Medical Data Sharing: Improving Journal Policy Guidance

SUMMARY
Increasingly funders, institutions and publishers are requiring authors to share data linked to their articles. To facilitate this many publishers have created data sharing policies to guide authors on the minimum requirements for sharing in a specific journal. However, often these policies are very general in their examples of data types and suggested repositories. This has been effective for illustrating best practice for many authors but not all. Where policies are unclear or inconsistent, this can create barriers to participation and compliance.
A survey of pharmaceutical companies conducted by Open Pharma in 2023 found that data sharing policies of medical journals were not fit for purpose, with the majority of companies reporting that they did not have enough specific information to understand journal requirements when preparing their submissions.

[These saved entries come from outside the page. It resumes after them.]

(** C6.  A press with the left button on a draggable widget that has a
    parent and a non-empty rectangle, then moves, then the release of the
    left button while the widget is being dragged: the release raises
    nothing and ends the drag; if the rectangle of the widget at its
    position lies within the rectangle of the parent, [drag_finished] is
    emitted with that position, which is kept; otherwise the widget goes
    back to the position it had at the press and no signal is emitted. *)
Theorem release_commits_or_reverts w press (moves : list QMouseEvent.t) release r :
  QMouseEvent.button press = LeftButton →
  WidgetBase.is_draggable (base w) = true →
  QMouseEvent.button release = LeftButton →
  WidgetBase.parent (base w) = Some r →
  0 < WidgetBase.width (base w) →
  0 < WidgetBase.height (base w) →
  let pressed := widget (mousePressEvent w press) in
  let before := final (run pressed (Move <$> moves)) in
  is_dragging before = true →
  let h := mouseReleaseEvent before release in
  raised h = None
  ∧ is_dragging (widget h) = false
  ∧ (inside r before (pos before) →
       signals h = [drag_finished (oid w) (pos before)] ∧ pos (widget h) = pos before)
  ∧ (¬ inside r before (pos before) →
       signals h = [] ∧ pos (widget h) = pos w).
Proof.
  intros Hb Hd Hbr Hparent Hw Hh pressed before Hdrag h.
  destruct (mousePressEvent_records w press Hb Hd)
    as (_ & Horig & _ & _ & _ & _ & _ & Hoid & Hpar & Hwidth & Hheight & _).
  fold pressed in Horig, Hoid, Hpar, Hwidth, Hheight.
  destruct (run_moves_setup pressed moves)
    as (_ & Horig' & _ & _ & _ & Hoid' & Hpar' & Hwidth' & Hheight' & _).
  fold before in Horig', Hoid', Hpar', Hwidth', Hheight'.
  destruct (mouseReleaseEvent_dragging before release Hdrag Hbr) as (Hr & Hd' & _ & Hrel).
  fold h in Hr, Hd', Hrel.
  pose proof (_is_valid_position_inside before (pos before) r) as Hvalid.
  rewrite Hpar', Hpar, Hwidth', Hwidth, Hheight', Hheight in Hvalid.
  specialize (Hvalid Hparent Hw Hh).
  split; [done|]. split; [done|].
  destruct (_is_valid_position before (pos before)); destruct Hrel as [Hsig Hpos].
  - split; [|intros Hn; exfalso; apply Hn; by apply Hvalid].
    intros _. rewrite Hsig, Hoid', Hoid. done.
  - split; [intros Hin%Hvalid; done|].
    intros _. by rewrite Hpos, Horig', Horig.
Qed.
End drag.

(** *** The drag controller on the scenarios *)

Lemma below_threshold_no_drag_witness :
  let w := DraggableWidget.__init__ 1 "btn1" 80 30 in
  let press := QMouseEvent.mk LeftButton [LeftButton] (QPoint.mk 10 10) in
  let moves := [QMouseEvent.mk LeftButton [LeftButton] (QPoint.mk 12 9);
                QMouseEvent.mk LeftButton [LeftButton] (QPoint.mk 8 12)] in
  let r := DraggableWidget.run w
             (DraggableWidget.Press press :: (DraggableWidget.Move <$> moves)) in
  DraggableWidget.emitted r = [widget_selected 1]
  ∧ DraggableWidget.pos (DraggableWidget.final r) = QPoint.mk 0 0
  ∧ ∀ o, drag_started o ∉ DraggableWidget.emitted r.
Proof.
  intros w press moves r.
  split; [reflexivity|]. split; [reflexivity|].
  refine (proj1 (proj2 (proj2 (proj2 (proj2
    (below_threshold_no_drag w press moves eq_refl eq_refl _)))))).
  repeat constructor.
Defined.

(** The claim of the specification fails where a drag ends outside the
    parent: the first widget of a new zone, which is 640 by 480, is put at
    (50, 30), the drag takes it to (640, 40), out of the zone, and the
    release puts it back at (50, 30), which is not on the grid of 20. *)
Lemma snap_revert_counterexample :
  let w := added_to DropZone.__init__ 1 "btn1" None in
  let r := DraggableWidget.run w [left_press 10 10; left_move 610 10; left_release 610 10] in
  DraggableWidget.snap_to_grid w = true
  ∧ DraggableWidget.grid_size w = 20
  ∧ WidgetBase.parent (DraggableWidget.base w) = Some (QRect.mk 0 0 640 480)
  ∧ DraggableWidget.pos w = QPoint.mk 50 30
  ∧ DraggableWidget.errors r = []
  ∧ DraggableWidget.emitted r
    = [widget_selected 1; drag_started 1; widget_moved 1 (QPoint.mk 640 40)]
  ∧ DraggableWidget.pos (DraggableWidget.final r) = QPoint.mk 50 30
  ∧ ¬ (QPoint.x (DraggableWidget.pos (DraggableWidget.final r)) mod 20 = 0
       ∧ QPoint.y (DraggableWidget.pos (DraggableWidget.final r)) mod 20 = 0).
Proof.
  intros w r. repeat (split; [by vm_compute|]).
  vm_compute. intros [H _]. discriminate H.
Qed.

Lemma snap_quantizes_drag_witness :
  let press := QMouseEvent.mk LeftButton [LeftButton] (QPoint.mk 10 10) in
  let moves := [QMouseEvent.mk LeftButton [LeftButton] (QPoint.mk 27 7)] in
  let release := QMouseEvent.mk LeftButton [] (QPoint.mk 27 7) in
  let r := DraggableWidget.run btn1
             (DraggableWidget.Press press :: (DraggableWidget.Move <$> moves)
                ++ [DraggableWidget.Release release]) in
  DraggableWidget.snap_to_grid btn1 = true
  ∧ DraggableWidget.grid_size btn1 ≠ 0
  ∧ DraggableWidget.errors r = []
  ∧ DraggableWidget.pos (DraggableWidget.final r) = QPoint.mk 120 100
  ∧ (aligned 20 (DraggableWidget.pos (DraggableWidget.final r))
     ∨ DraggableWidget.pos (DraggableWidget.final r) = DraggableWidget.pos btn1).
Proof.
  intros press moves release r.
  assert (DraggableWidget.grid_size btn1 ≠ 0) as Hg by (vm_compute; discriminate).
  split; [reflexivity|]. split; [exact Hg|].
  destruct (snap_quantizes_drag btn1 press moves release eq_refl eq_refl eq_refl eq_refl Hg)
    as (_ & _ & _ & _ & Hfinal & _).
  split; [by vm_compute|]. split; [by vm_compute|]. exact Hfinal.
Defined.

Lemma release_commits_or_reverts_witness :
  let w := added 1 "btn1" None in
  let press := QMouseEvent.mk LeftButton [LeftButton] (QPoint.mk 10 10) in
  let moves := [QMouseEvent.mk LeftButton [LeftButton] (QPoint.mk 410 10)] in
  let release := QMouseEvent.mk LeftButton [] (QPoint.mk 410 10) in
  let before :=
    DraggableWidget.final
      (DraggableWidget.run (DraggableWidget.widget (DraggableWidget.mousePressEvent w press))
         (DraggableWidget.Move <$> moves)) in
  let h := DraggableWidget.mouseReleaseEvent before release in
  DraggableWidget.is_dragging before = true
  ∧ DraggableWidget.pos before = QPoint.mk 440 40
  ∧ DraggableWidget.signals h = []
  ∧ DraggableWidget.pos (DraggableWidget.widget h) = DraggableWidget.pos w.
Proof.
  intros w press moves release before h.
  assert (DraggableWidget.is_dragging before = true) as Hd by (vm_compute; reflexivity).
  split; [exact Hd|]. split; [vm_compute; reflexivity|].
  refine (proj2 (proj2 (proj2
    (release_commits_or_reverts w press moves release (QRect.mk 0 0 400 300)
       eq_refl eq_refl eq_refl eq_refl _ _ Hd))) _).
  - reflexivity.
  - reflexivity.
  - vm_compute. intros (_ & H & _). apply H. reflexivity.
Defined.

(** ** The drop surface *)

Section drop_zone.
Import DropZone.
Implicit Types (z : DropZone.t) (widget : Widget).

(** The widget as [add_widget] leaves it in the zone. *)
Definition adopted z widget (p : QPoint.t) : Widget :=
  Widget.show (Widget.move (Widget.setParent widget (Some (rect z))) p).

Definition with_widgets z (ws : list Widget) : DropZone.t :=
  mk ws (selected_widgets z) (show_grid z) (grid_size z) (is_drop_target z)
     (layout_mode z) (width z) (height z).

Lemma add_widget_present z widget position :
  Widget.oid widget ∈ Widget.oid <$> widgets z →
  add_widget z widget position = (z, []).
Proof. intros Hin. unfold add_widget. by rewrite bool_decide_false by tauto. Qed.

Lemma add_widget_new z widget :
  Widget.oid widget ∉ Widget.oid <$> widgets z →
  let n := Z.of_nat (length (widgets z)) in
  add_widget z widget None
  = (with_widgets z
       (widgets z ++ [adopted z widget (QPoint.mk ((n + 1) * 50) ((n + 1) * 30))]),
     [layout_changed]).
Proof.
  intros Hnew n. unfold add_widget. rewrite bool_decide_true by done.
  rewrite length_app. simpl.
  by replace (Z.of_nat (length (widgets z) + 1)) with (n + 1) by lia.
Qed.

Lemma adopted_fields z widget p :
  Widget.pos (adopted z widget p) = p
  ∧ Widget.oid (adopted z widget p) = Widget.oid widget
  ∧ Widget.widget_id (adopted z widget p) = Widget.widget_id widget
  ∧ Widget.width (adopted z widget p) = Widget.width widget
  ∧ Widget.height (adopted z widget p) = Widget.height widget
  ∧ WidgetBase.parent (Widget.base (adopted z widget p)) = Some (rect z)
  ∧ WidgetBase.visible (Widget.base (adopted z widget p)) = true.
Proof. by destruct widget. Qed.

(** C7, as the code has it.  Adding a widget object that is in the zone
    already changes nothing, emits nothing and raises nothing.  Presence is
    a matter of the object, not of its id: a widget object that is not in
    the zone and comes without a position is appended, whether or not a
    widget of the zone has its id, and is shown with the zone as its parent
    at ((n + 1) * 50, (n + 1) * 30), for [n] the number of widgets in the
    zone before the call, and [layout_changed] is emitted. *)
Theorem add_widget_once z widget position :
  (Widget.oid widget ∈ Widget.oid <$> widgets z →
     add_widget z widget position = (z, []))
  ∧ (Widget.oid widget ∉ Widget.oid <$> widgets z →
     let n := Z.of_nat (length (widgets z)) in
     let placed := adopted z widget (QPoint.mk ((n + 1) * 50) ((n + 1) * 30)) in
     add_widget z widget None = (with_widgets z (widgets z ++ [placed]), [layout_changed])
     ∧ Widget.pos placed = QPoint.mk ((n + 1) * 50) ((n + 1) * 30)
     ∧ Widget.oid placed = Widget.oid widget
     ∧ Widget.widget_id placed = Widget.widget_id widget
     ∧ WidgetBase.parent (Widget.base placed) = Some (rect z)).
Proof.
  split; [apply add_widget_present|].
  intros Hnew n placed. split; [by apply add_widget_new|].
  destruct (adopted_fields z widget (QPoint.mk ((n + 1) * 50) ((n + 1) * 30)))
    as (? & ? & ? & _ & _ & ? & _).
  done.
Qed.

This lack of clarity can create inequities in the research system, where researchers or organisations with more policy expertise or resources are better able to interpret requirements than others.
Colleagues from Taylor & Francis were part of the Open Pharma working group and took the findings to STM to propose a working group to tackle this problem and specifically create data sharing guidance aimed at medical and health sciences research.
This resulted in a new set of guidance aimed at journal publishers, based on the RDA data sharing policy framework. This guide is designed to improve clarity, transparency and usability of journal policies giving publishers key information and questions to help them update their journal policies and author instructions.

WHAT ACTIONS WERE TAKEN?
- To create the guidance, workshops were held with a range of publishers (T&F, Wiley, Science, Elsevier, BMJ, OUP and PLOS) to understand their current policy provision and questions they receive from journal editors and authors.
- Additional workshops were held with representatives from pharma companies (GSK, Novartis, Gilead, Alpha Sigma, as well as Open Pharma and Pistoia Alliance) to understand the specifics of their challenges and to elaborate on the results of the earlier survey.
- A small group of publishers then took the workshop outputs to create the new guidance document. This was an iterative process, experimenting with different formats and structures, with feedback from experts.
- Ultimately, a guidance document for publishers was created rather than a new data sharing policy. The work was inspired by RDA data policy structure as an organising principle.
This approach ensured the guidance built on existing international frameworks and focused on improving the clarity and accessibility of data sharing policies. Importantly, key stakeholders fed into the process and built on existing work in this area – avoiding creating another new standard or structure in this space.